(** ** Key metrics (app.py lines 476-480, and [create_kpi_chart] 339-342) *)
Module Metrics.

Open Scope Q_scope.

Fixpoint sum_Q (xs : list Q) : Q :=
  match xs with
  | [] => 0
  | x :: xs' => x + sum_Q xs'
  end.

(** [df[df['Category'] == cat]] *)
Definition select_category (cat : string) (df : dataset) : dataset :=
  filter (fun it => String.eqb (Category it) cat) df.

(** [df[df['Category'] == cat]['Value'].sum()] *)
Definition category_value_sum (cat : string) (df : dataset) : Q :=
  sum_Q (map Value (select_category cat df)).

(** Python's [a / b] on floats: raises [ZeroDivisionError] on a zero divisor. *)
Definition py_truediv (a b : Q) : exc Q :=
  if Qeq_bool b 0 then Raised else Ok (a / b).

Record metrics : Type := mk_metrics {
  total_revenue : Q;
  total_expenses : Q;
  net_income : Q;
  profit_margin : exc Q
}.

(** [(net_income / total_revenue * 100) if total_revenue > 0 else 0] *)
Definition margin_of (net rev : Q) : exc Q :=
  if negb (Qle_bool rev 0) then
    match py_truediv net rev with
    | Raised => Raised
    | Ok r => Ok (r * 100)
    end
  else Ok 0.

Definition compute_metrics (df : dataset) : metrics :=
  let total_revenue := category_value_sum "Revenue" df in
  let total_expenses := Qabs (category_value_sum "Expenses" df) in
  let net_income := total_revenue - total_expenses in
  let profit_margin := margin_of net_income total_revenue in
  {| total_revenue := total_revenue; total_expenses := total_expenses;
     net_income := net_income; profit_margin := profit_margin |}.

(** [create_kpi_chart]: the gauge value. *)
Definition kpi_profit_margin (df : dataset) : exc Q :=
  profit_margin (compute_metrics df).

End Metrics.

Import Metrics.

(** ** [df.groupby('Category')['Abs_Value'].sum()] in
    [create_enhanced_pie_chart] (app.py line 266): one entry per distinct
    category, keys in sorted order. *)
Module GroupBy.

Open Scope Q_scope.

Fixpoint insert_sorted (k : string) (ks : list string) : list string :=
  match ks with
  | [] => [k]
  | k' :: ks' => if String.leb k k' then k :: ks else k' :: insert_sorted k ks'
  end.

Fixpoint sort_keys (ks : list string) : list string :=
  match ks with
  | [] => []
  | k :: ks' => insert_sorted k (sort_keys ks')
  end.

(** [df['Category'].unique()], first-occurrence order. *)
Fixpoint unique (seen : list string) (ks : list string) : list string :=
  match ks with
  | [] => []
  | k :: ks' =>
      if existsb (String.eqb k) seen then unique seen ks'
      else k :: unique (k :: seen) ks'
  end.

Definition group_keys (df : dataset) : list string :=
  sort_keys (unique [] (map Category df)).

(** The sum of [Abs_Value] over the group of [k]. *)
Definition group_sum (df : dataset) (k : string) : Q :=
  sum_Q (map Abs_Value (select_category k df)).

Definition category_totals (df : dataset) : list (string * Q) :=
  map (fun k => (k, group_sum df k)) (group_keys df).

End GroupBy.

Import GroupBy.

(** ** The dashboard of [main] (app.py lines 438-546) for a loaded frame and
    the sidebar's selected category. *)
Module Dashboard.

(** [categories = ['All'] + list(df['Category'].unique())] *)
Definition filter_options (df : dataset) : list string :=
  "All" :: unique [] (map Category df).

(** Lines 459-462. *)
Definition filter_frame (selected_category : string) (df : dataset) : dataset :=
  if negb (String.eqb selected_category "All")
  then select_category selected_category df
  else df.

Record view : Type := mk_view {
  metric_cards : metrics;           (* lines 477-496 *)
  pie_totals : list (string * Q);   (* line 514 *)
  kpi_gauge : exc Q;                (* line 520 *)
  bar_items : dataset;              (* line 527 *)
  table_items : dataset             (* line 534 *)
}.

Definition render (df : dataset) (selected_category : string) : view :=
  let df_filtered := filter_frame selected_category df in
  {| metric_cards := compute_metrics df;
     pie_totals := category_totals df_filtered;
     kpi_gauge := kpi_profit_margin df;
     bar_items := df_filtered;
     table_items := df_filtered |}.

End Dashboard.

Import Dashboard.

(** ** [create_enhanced_waterfall_chart] (app.py lines 229-262): the bar
    heights and the labelled net result. *)
Module Waterfall.

Open Scope Q_scope.

Record waterfall : Type := mk_waterfall {
  revenue_items : Q;
  expense_items : Q;
  depreciation : Q;
  tax_interest : Q;
  net_result : Q;
  (* [y=[revenue_items, -expense_items, -depreciation, -tax_interest, 0]] with
     [measure=["relative", "relative", "relative", "relative", "total"]] *)
  relative_bars : list Q
}.

Definition create_enhanced_waterfall_chart (df : dataset) : waterfall :=
  let revenue_items := category_value_sum "Revenue" df in
  let expense_items := Qabs (category_value_sum "Expenses" df) in
  let depreciation := Qabs (category_value_sum "Depreciation" df) in
  let tax_interest := Qabs (category_value_sum "Tax & Interest" df) in
  let net_result := revenue_items - expense_items - depreciation - tax_interest in
  {| revenue_items := revenue_items; expense_items := expense_items;
     depreciation := depreciation; tax_interest := tax_interest;
     net_result := net_result;
     relative_bars := [revenue_items; - expense_items; - depreciation; - tax_interest] |}.

End Waterfall.

Import Waterfall.

(** ** The session logic of [main] (app.py lines 395-474): one script run,
    from the session's [df_data] and the widgets' values. *)
Module Session.

(** How a run ends: [st.rerun()] stops it, or the dashboard is drawn, or
    no dashboard is drawn. *)
Inductive outcome : Type :=
| Rerun
| Shown (v : view)
| NotShown.

Record inputs : Type := mk_inputs {
  uploaded_file : option upload;   (* [st.file_uploader] *)
  demo_clicked : bool;             (* the "Load Demo Data" button *)
  reset_clicked : bool;            (* the "Reset Dashboard" button *)
  selected_category : string       (* the sidebar selectbox *)
}.

(** [st.session_state.df_data]; an absent key reads as [None] (line 396). *)
Definition session := option dataset.

(** [df is not None and not df.empty] *)
Definition present (df : option dataset) : bool :=
  match df with Some (_ :: _) => true | _ => false end.

Definition run_main (float_of_text : string -> option Q) (df_data : session)
    (i : inputs) : session * outcome :=
  (* lines 400-435 *)
  let step :=
    match uploaded_file i with
    | Some u =>
        let df := load_data_from_upload float_of_text u in
        if present df then (df, false) else (Some create_sample_data, false)
    | None =>
        match df_data with
        | None =>
            if demo_clicked i then (Some create_sample_data, true) else (None, false)
        | Some _ => (df_data, false)
        end
    end in
  let df_data := fst step in
  if snd step then (df_data, Rerun)
  else
    (* lines 438-474 *)
    match df_data with
    | Some ((_ :: _) as df) =>
        if reset_clicked i then (None, Rerun)
        else (df_data, Shown (render df (selected_category i)))
    | _ => (df_data, NotShown)
    end.

End Session.

Import Session.

(** ** Definitions used by the statements below *)
Module Props.

Open Scope Q_scope.

(** The invariant of a stored line item (spec section 3). *)
Definition item_ok (it : line_item) : Prop :=
  Abs_Value it = Qabs (Value it) /\ Description it <> "" /\ In (Category it) categories.

(** A row as the spec's inclusion rule (section 4.1) describes it, with the
    line item the scan builds from it. *)
Definition row_included (float_of_text : string -> option Q) (r : row)
    (it : line_item) : Prop :=
  exists c0 c5 v,
    nth_error r 0 = Some c0 /\ c0 <> Missing /\
    nth_error r 5 = Some c5 /\ c5 <> Missing /\
    py_float float_of_text c5 = Some v /\
    let d := strip (py_str c0) in
    d <> "" /\ (2 < String.length d)%nat /\ ~ In d header_rows /\
    isdigit d = false /\
    it = {| Description := d; Value := v; Category := classify_line_item d;
            Abs_Value := Qabs v |}.

(** The row [r] with its value cell (column 5) replaced by [c]. *)
Definition with_value_cell (r : row) (c : cell) : row :=
  (firstn 5 r ++ c :: skipn 6 r)%list.

(** Two-row frame used below: one revenue line, one expense line. *)
Definition revenue_expense_frame : dataset :=
  [ {| Description := "Total Revenue"; Value := 100; Category := "Revenue";
       Abs_Value := 100 |};
    {| Description := "Operating Expenses"; Value := -50; Category := "Expenses";
       Abs_Value := 50 |} ].

(** A frame whose revenue total is negative. *)
Definition negative_revenue_frame : dataset :=
  [ {| Description := "Revenue Reversal"; Value := -100; Category := "Revenue";
       Abs_Value := 100 |} ].

(** A grid row whose value cell is the float 0.0. *)
Definition zero_value_row : row :=
  [Text "Misc Fees"; Missing; Missing; Missing; Missing; Float 0 "0.0"].

End Props.

Import Props.

(** * Lemmas *)

Lemma lower_char_idem (c : ascii) : lower_char (lower_char c) = lower_char c.
Proof. destruct c as [[] [] [] [] [] [] [] []]; vm_compute; reflexivity. Qed.

Lemma lower_idem (s : string) : lower (lower s) = lower s.
Proof. induction s as [|c s IH]; simpl; [reflexivity|]. now rewrite lower_char_idem, IH. Qed.

Lemma classify_in_categories (d : string) : In (classify_line_item d) categories.
Proof.
  unfold classify_line_item, categories.
  repeat match goal with |- context [if ?b then _ else _] => destruct b end;
  simpl; tauto.
Qed.

(** * Claims *)

(** C1. The row ("Interest Expense", -800000) is classified as Expenses,
    not Tax & Interest: the keyword "expense" of the Expenses group, checked
    before the Tax & Interest group, matches first. The same description
    (and "Tax Expense") is labelled Tax & Interest in the sample data, and
    "Net Income" (Revenue by its keyword "income") Profit/Loss. *)
Theorem C1_interest_expense_misclassified :
  (forall float_of_text,
     process_row float_of_text
       [Text "Interest Expense"; Missing; Missing; Missing; Missing; Int (-800000)]
     = Some {| Description := "Interest Expense"; Value := inject_Z (-800000);
               Category := "Expenses"; Abs_Value := Qabs (inject_Z (-800000)) |}) /\
  classify_line_item "Interest Expense" = "Expenses" /\
  classify_line_item "Tax Expense" = "Expenses" /\
  classify_line_item "Net Income" = "Revenue" /\
  In {| Description := "Interest Expense"; Value := -800000; Category := "Tax & Interest";
        Abs_Value := 800000 |} create_sample_data /\
  In {| Description := "Tax Expense"; Value := -1500000; Category := "Tax & Interest";
        Abs_Value := 1500000 |} create_sample_data /\
  In {| Description := "Net Income"; Value := 2250000; Category := "Profit/Loss";
        Abs_Value := 2250000 |} create_sample_data.
Proof.
  split; [intros; vm_compute; reflexivity|].
  repeat split; try (vm_compute; reflexivity); simpl; tauto.
Qed.

(** C6. [classify_line_item] is the first-match rule over the ordered
    keyword table Revenue, Expenses, Profit/Loss, Tax & Interest,
    Depreciation (default Other) applied to the lower-cased description;
    it is case-insensitive, always yields one of the six categories, and
    "Net Revenue" is Revenue. *)
Theorem C6_classify_ordered_first_match :
  (forall d, classify_line_item d = first_match keyword_table (lower d)) /\
  (forall d, classify_line_item (lower d) = classify_line_item d) /\
  (forall d, In (classify_line_item d) categories) /\
  classify_line_item "Net Revenue" = "Revenue".
Proof.
  split; [intro d; reflexivity|].
  split; [intro d; unfold classify_line_item; now rewrite lower_idem|].
  split; [exact classify_in_categories|].
  vm_compute; reflexivity.
Qed.

Lemma notna_not_missing (c : cell) : notna c = true <-> c <> Missing.
Proof. destruct c; simpl; split; congruence. Qed.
# # # # # # #
**Problem to solve**. What is needed is every line from the data above that includes the string "repeat", copied out.

**Finished task**.
  repeat match goal with |- context [if ?b then _ else _] => destruct b end;
  repeat split; try (vm_compute; reflexivity); simpl; tauto.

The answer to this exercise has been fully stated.